Imposible para mí dejar pasar la Pascua, fiesta de la
resurrección, sin una mención especial. Se trata de una conmemoración milenaria
(de al menos cuatro mil años) que la herencia judeo-cristiana entregó a nuestra
cultura. Aun los no practicantes y los que nada saben de religiones, saben
que existe una Semana Santa durante primera luna llena de primavera, y termina
el Domingo de Pascua.
Antes de nuestra era y de que comenzáramos a contar los
años desde 1, 2, 3 y siguientes, ya los judíos celebraban esta fiesta
recordando que Dios los liberó de la esclavitud y luego los protegió y alimentó
en el desierto.
Para mí, el concepto anterior ha sido tan vital que
cuando fundé un centro de atención psicológica lo llamé “Clínica Pascua”; es
decir, lugar donde se da un paso fundamental desde vivir uno distraído o medio
muerto, a resucitar a la plenitud del propio ser; de ahí el lema: “Vuelta al
ser”, que no es “búsqueda del ser” ni “investigación del ser”, sino vuelta,
regreso, recuperación de lo que cada uno es, de su esencia que nunca lo
abandona, de sí mismo, la exploración y descubrimiento de las características y
recursos que uno ya posee.
Esta visión del ser humano como completo y perfecto desde
su inicio, trayendo dentro de sí mismo todo cuanto necesita para sobrevivir y
desarrollarse (mediante la interacción de otros humanos, por supuesto), es distinta
a las visiones en las que se lo considera poseedor de una naturaleza mala y con
inclinaciones enfermizas, al que se debe domar y forzar a ser distinto.
También la educación y la disciplina se ven con otros
ojos en cada una de estas perspectivas. En
la primera, la educación consiste en descubrir las características del educando
y brindarle oportunidades para que las desarrolle, y la disciplina sería
apoyarlo para que no se desanime y jamás se pierda de vista a sí mismo. En la
segunda, la educación consistiría en ajustar al educando a los usos, costumbres
y pensamientos de la cultura uniformándolo a ellos, y la disciplina sería la
exigencia constante a que se adapte, obedezca y deje de rebelarse.
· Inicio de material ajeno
(** One level of the reduction works in place. *)
Lemma reduce_level_spec fuel ints j cnt :
  (2 * cnt <= length ints)%nat -> (j <= cnt)%nat -> (cnt - j <= fuel)%nat ->
  reduce_level fuel (pairwise (take (2 * j) ints) ++ drop j ints) (2 * j) j cnt
  = pairwise (take (2 * cnt) ints) ++ drop cnt ints.
Proof.
  revert j; induction fuel as [|fuel IH]; intros j Hl Hj Hf; cbn [reduce_level].
  { by replace j with cnt by lia. }
  destruct (j <? cnt)%nat eqn:E; zbool; [|by replace j with cnt by lia].
  assert (length (pairwise (take (2 * j) ints)) = j) as Hp.
  { rewrite pairwise_length, length_take, Nat.min_l by lia. rewrite Nat.mul_comm. by apply Nat.div_mul. }
  rewrite !nth_lookup_app by (done || lia).
  destruct (lookup_lt_is_Some_2 ints j ltac:(lia)) as [x Hx].
  rewrite (drop_S ints x j Hx), insert_middle by done.
  replace (2 * j + 2)%nat with (2 * (j + 1))%nat by lia.
  rewrite <- (IH (j + 1)%nat) by lia. f_equal.
  destruct (lookup_lt_is_Some_2 ints (2 * j)%nat ltac:(lia)) as [a Ha].
  destruct (lookup_lt_is_Some_2 ints (2 * j + 1)%nat ltac:(lia)) as [b Hb].
  rewrite (pairwise_snoc ints j a b Ha Hb). rewrite (nth_lookup_Some _ _ _ _ Ha), (nth_lookup_Some _ _ _ _ Hb).
  rewrite <- app_assoc. cbn [app]. by replace (j + 1)%nat with (S j) by lia.
Qed.

Lemma reduce_tree_spec fuel d ints :
  (1 <= d <= fuel)%nat -> (2 ^ d <= length ints)%nat ->
  reduce_tree fuel ints (2 ^ d) = balanced d (take (2 ^ d) ints).
Proof.
  revert d ints; induction fuel as [|fuel IH]; intros d ints Hd Hl; [lia|]. cbn [reduce_tree].
  destruct d as [|[|d]]; [lia| |].
  - cbn [Nat.pow Nat.mul Nat.add] in *. destruct ints as [|a [|b ints]]; cbn [length] in Hl; [lia|lia|]. done.
  - assert (2 < 2 ^ S (S d))%nat as H2 by (pose proof (Nat.pow_nonzero 2 d); cbn; lia).
    apply Nat.ltb_lt in H2. rewrite H2.
    replace (2 ^ S (S d) / 2)%nat with (2 ^ S d)%nat
      by (symmetry; rewrite (Nat.pow_succ_r' 2 (S d)), Nat.mul_comm; by apply Nat.div_mul).
    pose proof (reduce_level_spec (2 ^ S d) ints 0 (2 ^ S d)) as R. change (2 * 0)%nat with 0%nat in R.
    change (pairwise (take 0 ints) ++ drop 0 ints) with ints in R. rewrite <- Nat.pow_succ_r' in R.
    rewrite R by (rewrite <- ?Nat.pow_succ_r'; lia). clear R.
    assert (length (take (2 ^ S (S d)) ints) = 2 ^ S (S d))%nat as Ht by (rewrite length_take; lia).
    assert (length (pairwise (take (2 ^ S (S d)) ints)) = 2 ^ S d)%nat as Hp.
    { rewrite pairwise_length, Ht, (Nat.pow_succ_r' 2 (S d)), Nat.mul_comm. by apply Nat.div_mul. }
    rewrite IH by (rewrite ?length_app; lia). rewrite take_app_length' by done. by apply balanced_pairwise.
Qed.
No siempre es fácil para las personas cambiar de una
perspectiva a la otra. Cuando alguien se ha formado creyendo que “la letra con
sangre entra”, “a mí mis padres me azotaron e hicieron bien” o “en cuanto uno
se descuida muestra el cobre”, le da trabajo creer que los humanos y hasta las
mismas plantas crecen mejor con amor. Lectores me han escrito invitándome a
rectificar cuando digo que hay que amar también los propios defectos, y dicen:
¿Así cómo voy a corregirme? Con amor, comprensión y paciencia, sería la respuesta.
Es obvio que uno hace más caso por la buena que con
insultos o cachetadas. Y que realiza los cambios con mejor estado de ánimo si
se ama y acepta uno mismo, que si se siente malo y despreciable.
Me fascina la idea de la resurrección, que la persona
concreta, de carne y hueso, sea revivida y llevada a un estado de plenitud.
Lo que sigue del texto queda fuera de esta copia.